Achieving the low power consumption demanded by wearable systems is a goal that requires designers to consider the full system architecture including hardware/software partitioning and power management strategies. Power management strategies often include clock scaling and gating, with independent control of multiple power domains. Many multi-core designs and SoC applications employ several low-dropout (LDO) regulators in their overall power management subsystem, to provide a voltage source for each power domain.
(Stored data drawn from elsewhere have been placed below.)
(* ===== verification/CheriAuth.v ===== *)
(** * The authority of capabilities

    What the instructions of CheriEx.v do to the authority of capabilities: the
    addresses a capability covers and its permissions ([authority], ordered by
    [auth_le]).  A result [derives] from an operand when it is well formed and its
    authority is at most the operand's; [instruction_monotone] says that every tagged
    output of every instruction derives from an operand or from the program counter.
    The other theorems are on sealed capabilities and on the checks of memory
    accesses. *)

From S2P Require Import Prelude Bits CapDecode CheriPkg CheriBounds CheriMem CheriEx.
Local Open Scope Z_scope.

(** ** Authority

    What a capability lets its holder do: the addresses from its base up to its
    top, with its permissions. *)

Record authority := Auth { au_base : Z; au_top : Z; au_perms : Z }.
Definition auth_of (c : full_cap_t) : authority := Auth (fc_base32 c) (fc_top33 c) (fc_perms c).
Definition reg_auth (c : reg_cap_t) (a : Z) : authority := auth_of (reg2fullcap c a).

Definition auth_le (x y : authority) : Prop :=
  au_base y <= au_base x /\ au_top x <= au_top y /\ perms_le (au_perms x) (au_perms y).
#[export] Instance auth_le_preorder : PreOrder auth_le.
Proof.
  split.
  - intros x. unfold auth_le. split_and!; [lia|lia|reflexivity].
  - intros x y z (H1 & H2 & H3) (H4 & H5 & H6). unfold auth_le.
    split_and!; [lia|lia|by etrans].
Qed.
The primary task for an LDO regulator is to provide a stable output voltage even though the voltage of the external power supply (e.g., battery) changes over time or in response to variations in load current. LDO regulators can be used as standalone components or be embedded in an SoC design. A typical LDO regulator requires an external capacitor to improve the transient response, power supply noise rejection and stability. VivEng offers a family of LDO regulators that do not require an external capacitor, providing the advantages of lower pin counts, smaller packages, and reduced PCB area and BOM cost.
SMART CARD SoC
Figure 1 shows an example of a smart card SoC implemented using analog IP from VivEng. The design is partitioned into two main power domains, one for flash memory and another for digital circuitry including CPU and control logic. The power domains each have a dedicated LDO regulator, with one providing 1.8 V for flash memory and the other providing 1.2 V for the digital circuitry.
The first LDO regulator generates a 1.8 V supply voltage from an unregulated 1.62 V to 5.5 V supply, delivering a maximum load current (ILmax) of 20 mA. The LDO is always enabled and provides output even when the input voltage is insufficient for regulation (i.e., in saturation mode.) Power-up sequencing as required by the flash macro is also provided. It does not require any off-chip decoupling capacitor for its operation.
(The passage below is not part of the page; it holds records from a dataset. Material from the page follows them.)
Lemma q_ok_str_of_Z n : 0 <= n -> q_ok (str_of_Z n) = true.
Proof. intros H. rewrite str_of_Z_pos by done. apply hexlow_q_free, digits_hexlow; lia. Qed.

Lemma q_ok_pad_space w s : q_ok s = true -> q_ok (pad_left " " w s) = true.
Proof. intros H. apply q_ok_app; [|done]. apply q_ok_free. by apply Forall_replicate. Qed.

(** Question marks directly in front of a numeral. *)
Lemma q_ok_marks k w n : 0 <= n -> q_ok (replicate k "?"%char ++ fmt_h w n) = true.
Proof.
  intros H. induction k as [|k IH]; [by apply q_ok_fmt_h|].
  cbn [replicate app q_ok]. apply andb_true_iff. split; [|exact IH]. cbn.
  destruct k as [|k]; [|done]. cbn [replicate app].
  pose proof (fmt_h_not_nil w n H). pose proof (fmt_h_hexlow w n H) as Hl.
  destruct Hl as [|c l Hc _]; [done|]. apply hexlow_chars in Hc as [Hc _].
  unfold not_space. by rewrite Hc.
Qed.

Definition width (w x : Z) : Prop := 0 <= x < 2 ^ w.
Definition reg_ok (r : reg_val) : Prop := width 5 (rv_addr r) /\ width 32 (rv_data r).
Definition cap_ok (r : cap_val) : Prop :=
  width 5 (cv_addr r) /\ width 32 (cv_data r) /\ width 33 (cv_cap r).
Definition mem_ok (m : mem_val) : Prop :=
  width 32 (mv_addr m) /\ width 32 (mv_wdata m) /\ width 32 (mv_rdata m).
Definition memc_ok (m : memc_val) : Prop :=
  width 32 (mc_addr m) /\ width 32 (mc_wdata m) /\ width 33 (mc_wcap m) /\
  width 32 (mc_rdata m) /\ width 33 (mc_rcap m).
Definition ok_opt {A} (P : A -> Prop) (o : option A) : Prop :=
  match o with Some a => P a | None => True end.

(** The values of a record have the widths of their signals; register addresses
    have five bits. *)
Record accessed_ok (a : accessed) : Prop := {
  ok_rs1 : ok_opt reg_ok (a_rs1 a); ok_cs1 : ok_opt cap_ok (a_cs1 a);
  ok_rs2 : ok_opt reg_ok (a_rs2 a); ok_cs2 : ok_opt cap_ok (a_cs2 a);
  ok_rs3 : ok_opt reg_ok (a_rs3 a); ok_rd : ok_opt reg_ok (a_rd a);
  ok_cd : ok_opt cap_ok (a_cd a); ok_mem : ok_opt mem_ok (a_mem a);
  ok_memc : ok_opt memc_ok (a_memc a) }.

Lemma q_ok_reg_addr n : 0 <= n -> q_ok (reg_addr_to_str n) = true.
Proof.
  intros H. unfold reg_addr_to_str.
  destruct (n <? 10); (apply q_ok_app; [reflexivity|by apply q_ok_str_of_Z]).
Qed.
Ltac q_pieces :=
  repeat first [reflexivity | apply q_ok_fmt_h; lia | apply q_ok_reg_addr; lia | apply q_ok_app].

Lemma land_pos n m : 0 <= n -> 0 <= n .& m.
Proof. intros H. apply Z.land_nonneg. by left. Qed.

Lemma q_ok_mem m : mem_ok m -> q_ok (put_mem m) = true.
Proof.
  unfold mem_ok, width. intros (H1 & H2 & H3). unfold put_mem.
  pose proof (q_ok_marks 6 2 _ (land_pos _ 0xff (proj1 H2))) as Hb.
  pose proof (q_ok_marks 4 4 _ (land_pos _ 0xffff (proj1 H2))) as Hh.
  apply q_ok_app; [reflexivity|]. apply q_ok_app; [apply q_ok_fmt_h; lia|]. apply q_ok_app.
  - destruct (_ =? 1); [apply (q_ok_app " store:0x"); [reflexivity|exact Hb]|].
    destruct (_ =? 3); [apply (q_ok_app " store:0x"); [reflexivity|exact Hh]|].
    destruct (negb _); q_pieces.
  - destruct (negb _); q_pieces.
Qed.

Lemma q_ok_opt {A} (P : A -> Prop) (f : A -> str) o :
  (forall a, P a -> q_ok (f a) = true) -> ok_opt P o -> q_ok (opt f o) = true.
Proof. destruct o; cbn; auto. Qed.

Lemma q_ok_contents a : accessed_ok a -> q_ok (contents a) = true.
Proof.
  intros [].
  assert (forall r, reg_ok r -> q_ok (put_read r) = true /\ q_ok (put_write r) = true) as Hr.
  { unfold reg_ok, width. intros r [? ?]. unfold put_read, put_write. split; q_pieces. }
  assert (forall r, cap_ok r -> q_ok (put_cap_read r) = true /\ q_ok (put_cap_write r) = true) as Hc.
  { unfold cap_ok, width. intros r (? & ? & ?). unfold put_cap_read, put_cap_write. split; q_pieces. }
  assert (forall m, memc_ok m -> q_ok (put_memc m) = true) as Hm.
  { unfold memc_ok, width. intros m (? & ? & ? & ? & ?). unfold put_memc. destruct (negb _); q_pieces. }
  unfold contents. repeat apply q_ok_app; eapply q_ok_opt; try eassumption; try apply q_ok_mem;
    try apply Hm; intros x Hx; by (apply Hr in Hx as [? ?] || apply Hc in Hx as [? ?]).
Qed.

(** ** The round trip *)

(** The instruction text: a mnemonic, then nothing or white space and the
    operands. *)
Record decoded_ok (mnemonic operands : str) : Prop := {
  mn_word : Forall (fun c => not_space c = true) mnemonic;
  mn_not_nil : mnemonic <> [];
  operands_sep : stops not_space operands;
  mn_no_mark : q_ok mnemonic = true; op_no_mark : q_ok operands = true;
  mn_no_trap : contains "-->" mnemonic = false;
  mn_no_intr : contains "==>" mnemonic = false }.

Definition mark (r : retired) : str :=
  if r_trap r then "-->" else if r_intr r then "==>" else "".

Lemma disp_str_mark r : disp_str r = mark r ++ r_decoded r.
Proof. unfold disp_str, mark. by destruct (r_trap r), (r_intr r). Qed.

Lemma digits_forall_hex n : 0 <= n -> Forall (fun c => is_hex c = true) (digits 16 n).
Proof. intros H. apply hexlow_is_hex, digits_hexlow; lia. Qed.

(** The white space before the instruction word, and the word. *)
Definition insn_pad (r : retired) : str := tab :: (if r_compressed r then "    " else "").
Definition insn_hex (r : retired) : str := fmt_h (if r_compressed r then 4 else 8) (insn_word r).
Lemma insn_hex_mod r :
  insn_hex r =
  if r_insn r mod 4 =? 3 then fmt_h 8 (r_insn r) else fmt_h 4 (r_insn r mod 2 ^ 16).
Proof. unfold insn_hex. rewrite insn_word_mod, r_compressed_mod. by destruct (_ =? 3). Qed.
Lemma insn_str_split r : [tab] ++ insn_str r = insn_pad r ++ insn_hex r.
Proof. unfold insn_str, insn_pad, insn_hex. by destruct (r_compressed r). Qed.

(** The line in columns. *)
Lemma dumpline_columns r mn ops :
  r_decoded r = mn ++ ops -> 0 <= r_time r -> 0 <= r_cycle r ->
  dumpline r =
    replicate (15 - length (digits 10 (r_time r))) " "%char ++ digits 10 (r_time r) ++
    (tab :: replicate (10 - length (digits 10 (r_cycle r))) " "%char) ++ digits 10 (r_cycle r) ++
    [tab] ++ fmt_h 8 (r_pc r) ++ insn_pad r ++ insn_hex r ++ [tab] ++ (mark r ++ mn) ++
    (ops ++ [tab] ++ contents (r_data r)).
Proof.
  intros Hd Ht Hc. unfold dumpline, fmt_d, pad_left. rewrite !str_of_Z_pos by done.
  rewrite disp_str_mark, Hd. rewrite (app_assoc (insn_pad r)), <-insn_str_split.
  by rewrite <-!app_assoc.
Qed.

Lemma is_space_replicate k : Forall (fun c => is_space c = true) (replicate k " "%char).
Proof. by apply Forall_replicate. Qed.
Lemma mark_word r : Forall (fun c => not_space c = true) (mark r).
Proof. unfold mark. destruct (r_trap r), (r_intr r); repeat constructor. Qed.

Lemma dumpline_match r mn ops :
  r_decoded r = mn ++ ops -> retired_ok r -> decoded_ok mn ops ->
  exists m ms, finditer Ibex.pattern1 (dumpline r) = m :: ms /\
    grp m 2 = digits 10 (r_cycle r) /\ grp m 3 = fmt_h 8 (r_pc r) /\
    grp m 4 = insn_hex r /\ grp m 5 = mark r ++ mn.
Proof.
  intros Hd (Ht & Hc & Hp & Hi)%retired_pos Hm. rewrite (dumpline_columns r mn ops Hd Ht Hc).
  pose proof (digits_spec 10 (r_time r) ltac:(lia) Ht) as (Hne0 & _).
  pose proof (digits_spec 10 (r_cycle r) ltac:(lia) Hc) as (Hne1 & _).
  destruct Hm as [Hw Hn Hs _ _ _ _].
  apply pattern1_columns; auto using is_space_replicate, digits10_digit, fmt_h_not_nil,
    hexlow_is_hex, fmt_h_hexlow, mark_word.
  - unfold insn_pad. destruct (r_compressed r); repeat constructor.
  - apply hexlow_is_hex. by apply fmt_h_hexlow.
  - apply Forall_app. split; [apply mark_word|done].
  - by apply fmt_h_not_nil.
  - by intros [_ ?]%app_nil.
  - destruct ops; [reflexivity|exact Hs].
Qed.

Lemma dumpline_q_ok r mn ops :
  r_decoded r = mn ++ ops -> retired_ok r -> decoded_ok mn ops -> accessed_ok (r_data r) ->
  q_ok (dumpline r) = true.
Proof.
  intros Hd (Ht & Hc & Hp & Hi)%retired_pos Hm Ha. rewrite (dumpline_columns r mn ops Hd Ht Hc).
  assert (q_ok (insn_pad r) = true /\ q_ok (mark r) = true) as [Hpad Hmark].
  { unfold insn_pad, mark. by destruct (r_compressed r), (r_trap r), (r_intr r). }
  assert (forall k, q_ok (replicate k " "%char) = true) as Hsp.
  { intros k. apply q_ok_free. by apply Forall_replicate. }
  destruct Hm.
  repeat first [reflexivity | assumption | apply Hsp | apply q_ok_fmt_h; assumption
               | apply q_ok_contents; assumption
               | apply hexlow_q_free, digits_hexlow; lia
               | apply q_ok_app | apply (q_ok_app [tab])].
Qed.

(** The marks are recognised. *)
Lemma mark_read r mn ops :
  decoded_ok mn ops ->
  contains "-->" (mark r ++ mn) = r_trap r /\ contains "==>" (mark r ++ mn) = negb (r_trap r) && r_intr r.
Proof.
  intros [_ _ _ _ _ Ht Hi]. unfold mark.
  destruct (r_trap r), (r_intr r); cbn -[starts_with]; cbn; by rewrite ?Ht, ?Hi.
Qed.

(** C14 (round trip: tracer and parser).  A file with one line of the tracer
    parses, whatever register and memory contents the line shows, and the object
    carries the cycle, program counter, instruction word (its lower half if its lowest
    two bits are not both set: a compressed instruction), trap and interrupt flag of the retired instruction. *)
Theorem tracer_line_roundtrip (r : retired) (mn ops : str) :
  r_decoded r = mn ++ ops -> decoded_ok mn ops -> retired_ok r -> accessed_ok (r_data r) ->
  exists o, Ibex.find_nxt (TraceFile [dumpline r] 0) = Ok (o, TraceFile [dumpline r] 1) /\
    valid o = 1 /\ cycle o = r_cycle r /\ pc o = r_pc r /\
    instr o = (if r_insn r mod 4 =? 3 then r_insn r else r_insn r mod 2 ^ 16) /\
    trap o = b2z (r_trap r) /\ intr o = b2z (negb (r_trap r) && r_intr r).
Proof.
  intros Hd Hm Hr Ha. rewrite <-insn_word_mod.
  destruct (dumpline_match r mn ops Hd Hr Hm) as (m & ms & Hf & H2 & H3 & H4 & H5).
  pose proof (q_ok_not_dangling _ (dumpline_q_ok r mn ops Hd Hr Hm Ha)) as Hq.
  assert (m ∈ finditer Ibex.pattern1 (dumpline r)) as Hin by (rewrite Hf; by left).
  destruct (ibex_parse_line_cases m (dumpline r) 0 (finditer_of _ _ _ Hin)) as [[o Ho]|[Hu _]].
  2:{ destruct Hq. by apply only_unknown_dangling. }
  exists o. unfold Ibex.find_nxt. cbn [line_ptr lines drop skip_to]. rewrite Hf.
  cbn [mbind res_bind]. rewrite Ho. split; [done|].
  split; [by eapply ibex_parse_line_valid|]. apply retired_pos in Hr as (Ht & Hc & Hp & Hi).
  destruct (ibex_parse_line_fields _ _ _ _ Ho) as (Ec & Ep & Ei & -> & ->).
  rewrite H2, <-str_of_Z_pos, int_of_str_of_Z in Ec by done. injection Ec as <-.
  rewrite H3, int_of_fmt_h in Ep by done. injection Ep as <-.
  rewrite H4 in Ei. unfold insn_hex in Ei. rewrite int_of_fmt_h in Ei by done.
  injection Ei as <-. rewrite H5, !searches_lit. destruct (mark_read r mn ops Hm) as [-> ->]. done.
Qed.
The second LDO regulator generates a 1.2 V supply voltage from an unregulated 1.62 V to 5.5 V supply, and is enabled only after the 1.8 V supply has settled. It offers two selectable operating modes: light-load (Idd = 3 uA, ILmax = 100 uA) and full-load ( Idd = 20 uA, ILmax = 20 mA.)
The design contains several other IP blocks from VivEng in addition to the LDO regulators: a trimmable oscillator that generates a master clock, an intrinsic thermal sensor that monitors die temperature, a photodetector that monitors ambient light intensity, and a thermal random bit generator that generates a stream of random bits.
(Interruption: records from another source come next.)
(** (round trip: quoting).  Whatever characters the parameters, values,
    hierarchy paths and prefixes contain, a shell that reads the printed line
    back sees exactly the list of options, for every simulator and for
    FuseSoC. *)
Theorem options_survive_shell (so : sim_opts) (path prefix : str) (c : config) :
  sh_words Plain None (sim_output so path prefix c) = Some (sim_cmd so path prefix c) /\
  sh_words Plain None (fusesoc_output c) = Some (fusesoc_cmd c).
Proof. split; apply sh_join. Qed.

(** ** Every parameter reaches the simulator *)

(** Reading an option: its prefix and the name and value around the first [=]. *)
Definition read_opt (pre s : str) : option (str * str) :=
  if starts_with pre s then
    match split1 "="%char (drop (length pre) s) with
    | (name, Some value) => Some (name, value)
    | _ => None
    end
  else None.

Definition sim_value (v : scalar) : str :=
  match v with SStr s => s | SInt n => str_of_Z n | SBool b => if b then "1" else "0" end.
Definition is_string (v : scalar) : bool := match v with SStr _ => true | _ => false end.

Lemma read_opt_eq pre p v : "="%char ∉ p -> read_opt pre (pre ++ p ++ "=" ++ v) = Some (p, v).
Proof.
  intros H. unfold read_opt. rewrite starts_with_app, drop_app_length.
  change ("=" ++ v) with ("="%char :: v). by rewrite split1_app.
Qed.

Lemma sim_cmd_cons so kv c :
  sim_cmd so [] [] (kv :: c) =
    match sim_opt so [] [] kv with
    | Some o => o :: sim_cmd so [] [] c
    | None => sim_cmd so [] [] c
    end.
Proof. reflexivity. Qed.

(** The simulators that take both kinds of parameter, with the prefixes of their
    options, and the pairs of commands that share the parameters. *)
Definition both_kinds : list (sim_opts * str * str) :=
  [(vcs_opts, "-pvalue+" : str, "+define+" : str); (xlm_opts, "-defparam " : str, "-define " : str)].
Definition split_kinds : list (sim_opts * sim_opts) :=
  [(questa_sim_opts, questa_compile_opts); (riviera_sim_opts, riviera_compile_opts)].

Lemma both_kinds_opt so pp dp p v :
  (so, pp, dp) ∈ both_kinds ->
  sim_opt so [] [] (p, v) = Some ((if is_string v then dp else pp) ++ p ++ "=" ++ sim_value v).
Proof.
  unfold both_kinds. rewrite !elem_of_cons.
  intros [[= -> -> ->]|[[= -> -> ->]|[]%elem_of_nil]]; destruct v as [| |[]]; done.
Qed.

Lemma split_kinds_opt sim comp p v :
  (sim, comp) ∈ split_kinds ->
  sim_opt comp [] [] (p, v) =
    (if is_string v then Some ("+define+" ++ p ++ "=" ++ sim_value v) else None) /\
  sim_opt sim [] [] (p, v) =
    (if is_string v then None else Some ("-g/" ++ p ++ "=" ++ sim_value v)).
Proof.
  unfold split_kinds. rewrite !elem_of_cons.
  intros [[= -> ->]|[[= -> ->]|[]%elem_of_nil]]; destruct v as [| |[]]; done.
Qed.

(** (round trip: simulator options).  VCS and Xcelium are given one option
    per parameter, in order, and each reads back to its parameter and value. *)
Theorem sim_options_roundtrip (so : sim_opts) (pp dp : str) (c : config) :
  (so, pp, dp) ∈ both_kinds -> Forall (fun kv => "="%char ∉ kv.1) c ->
  zip_with read_opt ((fun kv => if is_string kv.2 then dp else pp) <$> c) (sim_cmd so [] [] c) =
  (fun kv => Some (kv.1, sim_value kv.2)) <$> c.
Proof.
  intros Hso. induction 1 as [|[p v] c Hv Hc IH]; [done|].
  rewrite sim_cmd_cons, (both_kinds_opt so pp dp p v Hso), !fmap_cons.
  cbn [zip_with fst snd] in *. by rewrite IH, read_opt_eq.
Qed.

Definition example_config : config :=
  [("RV32E" : str, SInt 0); ("RV32M" : str, SStr "ibex_pkg::RV32MFast"); ("ICache" : str, SBool true)].

Example sim_options_roundtrip_witness :
  zip_with read_opt ["-pvalue+" : str; "+define+" : str; "-pvalue+" : str]
    (sim_cmd vcs_opts [] [] example_config) =
  [Some ("RV32E" : str, "0" : str); Some ("RV32M" : str, "ibex_pkg::RV32MFast" : str);
   Some ("ICache" : str, "1" : str)].
Proof.
  apply (sim_options_roundtrip vcs_opts "-pvalue+" "+define+" example_config).
  - left.
  - repeat constructor; cbn; rewrite !elem_of_cons; intros H;
      repeat (destruct H as [H|H]; [discriminate H|]); by apply not_elem_of_nil in H.
Defined.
The ambient light detector raises a signal a flag which can be used (for example) to initiate erasure and shutdown in the event the package is opened and the IC is exposed to light.
The 15 MHz oscillator generates a clock and does not require any external components. The IP features low power consumption, low temperature coefficient for the clock frequency, 50% duty cycle, instant start, and “on-the-fly” frequency adjustment with a 4-bit control bus.
The temperature alarm IP is essentially tied to the voltage reference block. It continuously monitors die temperature and asserts its output signal when the die temperature exceeds low or high temperature limits.
The thermal random bit generator generates a stream of random data bits based on a non-deterministic physical noise source. The IP has low current consumption and operates at a bit rate from 0.1 to 1 Mbps.
The IP blocks from VivEng use reference voltages and bias currents supplied by an IP block available from the same library. The reference voltage and current block is a high precision bandgap voltage and current reference circuit capable of working over a wide range of supply voltages. The block also generates a power-on reset and brownout signal for Vdd. All of the IP blocks are developed for the TSMC 90 nm flash memory process.
VivEng offers a portfolio of IP blocks that can be used standalone in different types of SoC or as a bundle suitable for SIM/SMART card or wearable SoC designs. The IP blocks are all self-contained and do not require any external components. The IP is fully characterized for the TSMC 90 nm flash process and the transfer to a 65 nm process is in progress.
- LDO – wide input power supply range, from 1.62 V to 5.5 V
- Low idle and operating currents for low power consumption
- Clock oscillator with adjustable frequency
- Thermal alarm for detecting over/under temperature conditions
- Ambient light alert with trimmable threshold
- High-speed random bit generation up to 1 Mbps
- Bandgap voltage and current reference